Peyron’s team circumnavigated the globe in 45 days, 13 hours and 42 minutes, following a route from the Brittany Coast in northwest France around the capes of Good Hope, Leeuwin and Horn before crossing an imaginary line drawn from lighthouses on Ushant Island in France and Cornwall, in the southwest of England.
The Spindrift 2 crew of 13 had battled to close the gap between it and the record holder to 266 miles.
But the weather dashed hopes of further improvement.
“There are storms forecast in the area around Ushant, with severe wind and waves over ten metres high,” Guichard said, adding that the safety of the crew and the boat “remain my priority”.
The crew aimed to cross the finish line but without any thought of claiming the Jules Verne trophy.
The 47-year-old Bertarelli is the sister of Ernesto Bertarelli and together with him she inherited Serono, a biotech company that was sold to pharmacy giant Merck in 2007.
The family ranks among the wealthiest in Switzerland and the world.
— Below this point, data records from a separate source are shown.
Lemma wizard_booking_of_offered_time_is_saved_witness :
  Pages.handleSubmit Sample.clock Sample.new_year Cases.wizard_form <> None
  /\ exists sent row,
       Pages.handleSubmit Sample.clock Sample.new_year Cases.wizard_form = Some sent
       /\ appointments
            (snd (POST_BookAppointment Sample.clock Sample.new_year no_faults
                    {| session_user := None; params := []; query := []; body := sent |}
                    Sample.busy_store))
          = [Sample.massage_at_ten; row]
       /\ a_time row = 39600 /\ a_phoneNumber row = Some "5550001111".
Proof.
  split; [vm_compute; discriminate|].
  destruct (Pages.handleSubmit Sample.clock Sample.new_year Cases.wizard_form)
    as [sent|] eqn:Hsent; [|vm_compute in Hsent; discriminate Hsent].
  assert (Hrows : forall a, a ∈ appointments Sample.busy_store ->
                    a_date a = Sample.day_number -> whole_minute a).
  { intros a Ha _. cbn in Ha. apply list_elem_of_singleton in Ha as ->.
    unfold whole_minute. cbn. repeat split; try lia; reflexivity. }
  assert (Hoffer : handleWithWindow Sample.clock Sample.new_year no_faults
                     Sample.busy_store (Z.to_nat 6000) (Pages.f_date Cases.wizard_form) 30
                     (Some (time_text 32400)) (Some (time_text 61200)) []
                   = Some (availability_body (Pages.f_date Cases.wizard_form) 30
                             Cases.offered_on_sample_day []))
    by (vm_compute; reflexivity).
  assert (Htime : Pages.f_time Cases.wizard_form ∈ Cases.offered_on_sample_day)
    by (apply list_elem_of_In; vm_compute; auto 20).
  assert (Htoday : is_today Sample.clock Sample.new_year (Pages.f_date Cases.wizard_form)
                   = false) by (vm_compute; reflexivity).
  assert (Hdate : date_of_text (Pages.f_date Cases.wizard_form) = Some Sample.day_number)
    by (vm_compute; reflexivity).
  assert (Hpast : in_past Sample.clock Sample.new_year
                    (Pages.f_date Cases.wizard_form +:+ "T"
                     +:+ Pages.f_time Cases.wizard_form) = false)
    by (vm_compute; reflexivity).
  assert (Hname : Pages.f_name Cases.wizard_form <> "") by (vm_compute; discriminate).
  destruct (wizard_booking_of_offered_time_is_saved Sample.clock Sample.new_year
              Sample.new_year no_faults Sample.busy_store (Z.to_nat 6000)
              Cases.wizard_form sent 32400 61200 [] Sample.day_number
              Cases.offered_on_sample_day Hsent Hname eq_refl Htoday
              (fun _ => eq_refl) Hdate ltac:(lia) ltac:(lia)
              ltac:(vm_compute; reflexivity) ltac:(vm_compute; reflexivity)
              Hrows ltac:(lia) Hoffer Htime Hpast)
    as (p & t & row & Hp & Ht & _ & Happ & _ & _ & Hphone & _ & Hrowtime & _).
  exists sent, row. split; [reflexivity|]. split; [exact Happ|].
  vm_compute in Hp, Ht. split; congruence.
Defined.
Ernesto Bertarelli gained fame as head of the Alinghi syndicate that won the America’s Cup yacht race in 2003 and 2007.
But Dona has proved herself no slouch as a sailor either, having won the 2010 Bol d’Or Mirabaud race on Lake Geneva, becoming the first female skipper to do so.
Her team Spindrift Racing won the Rolex Fastnet in 2013 when the team also broke the record for the America Route of Discovery, which traces a route taken by Christopher Columbus in 1492.